─── Available data

(* ===== verification/Prelude.v ===== *)
(** * Verification of the Dingoo A320 software (dingoo-linux)

    The repository holds the software of a handheld console with a JZ4740
    (MIPS) processor: a boot loader on NAND flash, U-Boot 1.1.6 and Linux
    2.6.24.3 with the drivers of this machine, a first process that mounts the
    root file system, and a few tools.  Linux and U-Boot themselves come from
    elsewhere; this development is about the code written for this machine and
    the generic functions that code calls directly.

    ** The parts and how they interact

    The ROM loads the second-stage loader, which sets up clocks and memory
    ([SplClock]) and then ([NandSpl]) reads an image
    page by page, skipping bad blocks and repairing pages with the
    Reed-Solomon engine of the memory controller ([RsEcc]), and unpacks its
    pictures with an LZW decoder ([Lzw]); [Nandfix] is the tool that prepares
    page dumps for it.  The kernel drives the same flash with Hamming code or
    Reed-Solomon code and, on this chip, two planes at once ([NandEcc],
    [NandCtrl], [NandPlanes]); over USB, whose controller driver is [UdcDriver],
    the flash is seen through a sector cache ([UdcCache]).  Memory cards have a
    host driver of their own ([MmcDriver]), which moves data over DMA channels and
    sets the card's clock.  The sound driver ([I2sDriver]) copies samples between
    programs and fragments of memory that two DMA channels move to and from the
    codec on the chip ([I2sCodec]).  Below the drivers are interrupts ([Irq]), DMA channels ([Dma])
    and clocks ([Cpufreq], which builds on what [SplClock] left in the registers);
    beside them the buttons ([GpioKeys]) and the I2C bus ([I2c]).  Finally the
    kernel starts mininit ([Mininit], with the file system detection of
    [Fstype]), and the user sees the menu program, whose lists of items are
    [ItemList].

    ** Files

    - [Prelude] (this file): C integers, bounded arrays, bit streams, the
      tactics and hint databases ([dingoo], [zbits]) and lemmas all files share.
    - [Lzw]: [lzw_decode] of hwinit/lzw.c with its table of nodes whose links are
      reversed while a string is output.  [LzwRoundtrip]: a compressor for the
      format.
    - [UdcCache]: drivers/mtd/udc_cache.c, the whole file.  The translation layer
      below is a binary: class [MtdBlk] states what it promises.
    - [GpioKeys]: drivers/input/keyboard/jz_gpio_keys.c and the key events of
      drivers/input/input.c.
    - [RsEcc]: the correction functions of nand_spl/board/a320/nand_boot_jz4740.c
      and drivers/mtd/nand/jz4740_nand.c; the engine is the class [RsEngine] with
      the laws of a code that corrects four symbols ([RsEngineLaws]), and an
      instance.
    - [NandSpl]: the loader functions of nand_boot_jz4740.c over the class of a
      NAND bus.
    - [Fstype], [Mininit]: mininit/fstype.c, init.c and loop.c.  The kernel is any
      function from the history of system calls to an answer.
    - [Dma]: arch/mips/jz4740/dma.c and the inline functions of dma.h.
    - [Irq]: arch/mips/jz4740/irq.c.
    - [NandEcc]: drivers/mtd/nand/nand_ecc.c and [jzsoc_nand_hm_correct_data].
    - [NandCtrl]: chip select and command cycles of jz4740_nand.c and
      nand_base.c.
    - [NandPlanes]: the two-plane functions of jz4740_nand.c over the class
      [PlaneChip] of a chip with two or four planes with its laws, and a simulated
      chip as instance; and [nand_read_page_hwecc_rs] of nand_base.c.
    - [Nandfix]: nandfix/nandfix.c, between the readers of [NandPlanes] and
      [NandSpl].
    - [I2c]: drivers/i2c/busses/i2c-jz47xx.c; the device on the bus is any
      function of what happened on it.
    - [Cpufreq]: arch/mips/jz4740/cpufreq.c with the clock functions of clock.h
      and the table functions of drivers/cpufreq/freq_table.c.
    - [SplClock]: [pll_init] and [sdram_init] of u-boot-1.1.6,
      nand_spl/board/a320/jz4740.c, over the registers of [Cpufreq] and for any
      board parameters.
    - [ItemList]: gp2xmb/src/itemlist.c, linked cells in a heap; what is freed
      besides the cells, the icons and extra data of the callers, is recorded.
    - [UdcDriver]: drivers/usb/gadget/jz4740_udc.c, in a state monad; every
      register access is an event of a log, what registers hold is any function
      of the log, and the gadget driver is any function that makes calls from
      within its callbacks.  [UdcRequests]: an abstract ledger of requests that
      every entry point refines.  [UdcShutdown]: the end of a gadget driver.
      [UdcControl]: control reads as the host sees them.
    - [MmcDriver]: drivers/mmc/host/jz_mmc.c with [mmc_start_request] and
      [mmc_request_done] of drivers/mmc/core/core.c, in a state monad with an
      event log, over the channels of [Dma] and the clock registers of [Cpufreq].
      [MmcRequests]: a logic of total runs and what each function does to a
      request.  [MmcSystem]: all entry points as steps of one system.
      [MmcCard]: responses and clock.  [MmcProbe]: set-up and removal.
      [MmcRuns]: concrete runs.
    - [I2sFill]: the conversions between a program's samples and the words of the
      FIFO, and the settings of rate, size and channels, of sound/oss/jz_i2s.c.
      [I2sCodec]: sound/oss/jzcodec.c, the whole file, and the mixer commands.
      [I2sDriver]: the rest of jz_i2s.c, its buffer queues, both DMA interrupts and
      all file operations, as processes that an interrupt can come between at any
      point: a run takes a schedule that says where interrupts come, and a process
      sleeps when its semaphore is not up.  The page allocator is the class
      [allocator].
      [I2sQueues]: the queues under every operation.  [I2sSystem]: the invariant of
      the whole driver and rules for runs.  [I2sPlay], [I2sSound]: playing.
      [I2sRecord]: recording.  [I2sStart]: allocation at start.  [I2sDemo]: concrete
      runs.

    Operations keep the names of the C functions.  State is a record that is
    passed on; [None] is behaviour that C leaves undefined (an access outside of
    an array, a division by zero), so a theorem that gives [Some] also shows that
    it does not happen.  Registers are integers with the width written out
    where it matters ([u8], [u16], [u32], [shl32]).

    ** What the theorems show

    - LZW: the decoder with its pointer reversal computes the textbook
      decoder's result on every input that fits its table (C1), all of its loops
      end on every input (C2), and it inverts the compressor on every byte string
      up to 16 MB (C3).
    - USB cache: any sequence of requests behaves as on a plain disk (C4) and
      after a flush everything is on the medium (C5), as long as the layer below
      does not fail.
    - Buttons: the keys held pressed are those of the buttons at the last poll of
      their kind, slider released or held (C6); the power slider's timing (C7); which key combinations are system requests.
    - Menu: the linked lists refine a stack of lists, and free what goes with the
      items that leave (C8).
    - Boot loader: correction flips exactly the symbol named (C11); the image
      is loaded from the good blocks, corrected (C12), and the selected one is
      started ([nand_boot] in [NandSpl]).  Fix-up tool: what Linux reads from a page,
      the boot loader reads from the fixed one (C15); [Nandfix] also has the whole
      run.
    - mininit: the file system name (C16), the split of the command line within
      its array (C17), and that init is only executed after all steps before it, with
      the program, root and arguments of the command line that was read (C19);
      [Mininit] also has the mount attempts.
    - DMA: the channel table refines an allocator (C20, for channel numbers other
      than the one just past the table and modes with an existing transfer unit); [Dma] also shows that
      set-up programs the transfer asked for.
    - Interrupts: each handler call changes exactly its bits (C22); dispatch hands
      every pending source to [do_IRQ], lowest first, and loses none (C25).
    - NAND in the kernel: the Hamming code corrects one and detects two wrong
      bits (C26), both correction functions correct the same (C27, with other return
      values), two-plane reads correct errors (C29), writes read back (C30); without an id, the command cycles, erase
      of one block pair, and that page numbers map one to one.
    - I2C: a write at the start of a page and within a block makes a serial memory
      hold the buffer (C34); whatever the
      device does, reads and writes end as described.
    - Memory cards: whatever hardware and core do, every request is answered
      exactly once and the driver never touches an answered one (C36); commands
      are retried after a failure, as often as allowed and no more (C9); data
      requests start each transfer once per attempt of their command and report all
      or nothing (C24); the card's clock is the
      fastest allowed (C32).  Responses are the bits read, and a successful probe
      leaves the state that these theorems start from.
    - USB controller: a control read delivers exactly the request's bytes (C23,
      which also has the one case in which the request is not given back);
      requests are neither lost nor given back twice, whatever hardware and
      gadget driver do (C37); unregistering a gadget driver whose callbacks only
      queue gives all of them back (C38).
    - Clocks: the boot loader's memory timing for any parameters (C33); safety of
      memory from the boot loader on (C10); memory timing and refresh are safe at
      every write of any sequence of frequency changes from any boot settings that
      meet [boot_points] (C39); [Cpufreq] also shows that the requested operating
      point is selected.
    - Sound: whatever the schedule of interrupts, the samples written reach the
      codec once each and in order (C13), everything accepted is played by the next
      64 ends of transfers and a writer that sleeps is woken by the next (C18);
      what is read is what the codec recorded, in order (C21).  Conversion stays
      within a fragment except for 8-bit mono, where it never does, and for early
      silence in 16-bit stereo before a rate is set (C14), and at full volume
      recording inverts it up to marks in long silences (C31); the room that a query
      reports is there (C28); rate, size and channels stay within their types (C40);
      after start and any settings, whose return codes are given, the driver is
      ready to play and to record (C35).  C13, C18 and C28 are for the formats in
      which C14 stays inside: not 8-bit mono, and for 16-bit stereo with a rate set
      ([rate_set]); and for calls of whole samples that fit the temporary buffer,
      C21 for reads of whole fragments that do.  Examples in [I2sDemo] show what
      happens otherwise.

    ** Bounds and fuel

    Loops that do not follow their data have fuel: the LZW main loop
    [4 * length + 1] (a code takes nine bits at least; C2), its walks one more than
    the number of the code (running out is the result [OutOfFuel] for each of the three
    loops, which C2 excludes), the cache scans one more than the 256 entries, the loader's
    copy loop any number above the pages and blocks it passes (C12), counting
    bits of a byte 8 rounds, of a word 32.  In each case a theorem shows that the
    result is reached.  The polling loops of [I2c] end at the driver's limit.
    The walks of [ItemList] take one step per cell of the heap at most (C8).  In
    [UdcDriver] the fuel bounds the requests that one [nuke] ends, the packets of
    one interrupt without DMA, and the depth of completions within completions;
    C37 holds for any, C38 for more than the number of queued requests, C23 for
    1.  In [MmcDriver] the retries of a request bound its recursion (C36 shows that
    they are enough), and waits run as many rounds as their counter allows, by
    recursion on the binary number of rounds.  In [I2sDriver] the loops of a read
    and a write have as much fuel as there are fragments and bytes to move, which C21
    and C13 show to suffice, and the order of a page block is found within 32 doublings; schedules
    of interrupts are lists of any length.

    ** Not modelled

    Generic Linux and U-Boot code beyond the functions named; one-time register
    settings (hwinit, platform code, device registration), whose effect is the
    hardware's; delays and unbounded waits for hardware, which change no state;
    locks: the USB driver takes one around its entry points, which are single steps
    here, the sound driver around each queue operation, after which an interrupt can
    come; the memory card driver takes none, and its entry points are single steps
    because of the interrupt mask (see [MmcDriver]); the CHANGE_PLL and
    CONFIG_MTD_NAND_DMA code and the PIO functions and power management of
    jz_mmc.c, and the DLV codec and power management of jz_i2s.c, which no
    configuration of this machine compiles.  The display driver and platform code
    set registers once and register devices.  Of the touch screen and battery
    converter the configuration compiles one conversion that waits for one
    register.  The rest of the menu program draws through a library and reads its
    configuration through another. *)

From stdpp Require Export base numbers list gmap option fin_maps.
From Stdlib Require Export ZArith Lia Bool.
Example lzw_sample_decodes :
  lzw_decode (fun _ => LzwNode 7 7 7) 400 lzw_sample = Returned 3 [97; 97; 97].
Proof. vm_compute. reflexivity. Qed.

(** The same input with too small a table: it has room for one new code. *)
Example lzw_small_table :
  lzw_decode (fun _ => LzwNode 7 7 7) 258 lzw_sample = PastTable.
Proof. vm_compute. reflexivity. Qed.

──────

*Task instructions:* Print again the lines of the entries above that fall between the line holding "every entry point" and the line holding "does not fail.", inclusive, exactly as they stand.

*Answer to the problem:*
      every entry point refines.  [UdcShutdown]: the end of a gadget driver.
      [UdcControl]: control reads as the host sees them.
    - [MmcDriver]: drivers/mmc/host/jz_mmc.c with [mmc_start_request] and
      [mmc_request_done] of drivers/mmc/core/core.c, in a state monad with an
      event log, over the channels of [Dma] and the clock registers of [Cpufreq].
      [MmcRequests]: a logic of total runs and what each function does to a
      request.  [MmcSystem]: all entry points as steps of one system.
      [MmcCard]: responses and clock.  [MmcProbe]: set-up and removal.
      [MmcRuns]: concrete runs.
    - [I2sFill]: the conversions between a program's samples and the words of the
      FIFO, and the settings of rate, size and channels, of sound/oss/jz_i2s.c.
      [I2sCodec]: sound/oss/jzcodec.c, the whole file, and the mixer commands.
      [I2sDriver]: the rest of jz_i2s.c, its buffer queues, both DMA interrupts and
      all file operations, as processes that an interrupt can come between at any
      point: a run takes a schedule that says where interrupts come, and a process
      sleeps when its semaphore is not up.  The page allocator is the class
      [allocator].
      [I2sQueues]: the queues under every operation.  [I2sSystem]: the invariant of
      the whole driver and rules for runs.  [I2sPlay], [I2sSound]: playing.
      [I2sRecord]: recording.  [I2sStart]: allocation at start.  [I2sDemo]: concrete
      runs.

    Operations keep the names of the C functions.  State is a record that is
    passed on; [None] is behaviour that C leaves undefined (an access outside of
    an array, a division by zero), so a theorem that gives [Some] also shows that
    it does not happen.  Registers are integers with the width written out
    where it matters ([u8], [u16], [u32], [shl32]).

    ** What the theorems show

    - LZW: the decoder with its pointer reversal computes the textbook
      decoder's result on every input that fits its table (C1), all of its loops
      end on every input (C2), and it inverts the compressor on every byte string
      up to 16 MB (C3).
    - USB cache: any sequence of requests behaves as on a plain disk (C4) and
      after a flush everything is on the medium (C5), as long as the layer below
      does not fail.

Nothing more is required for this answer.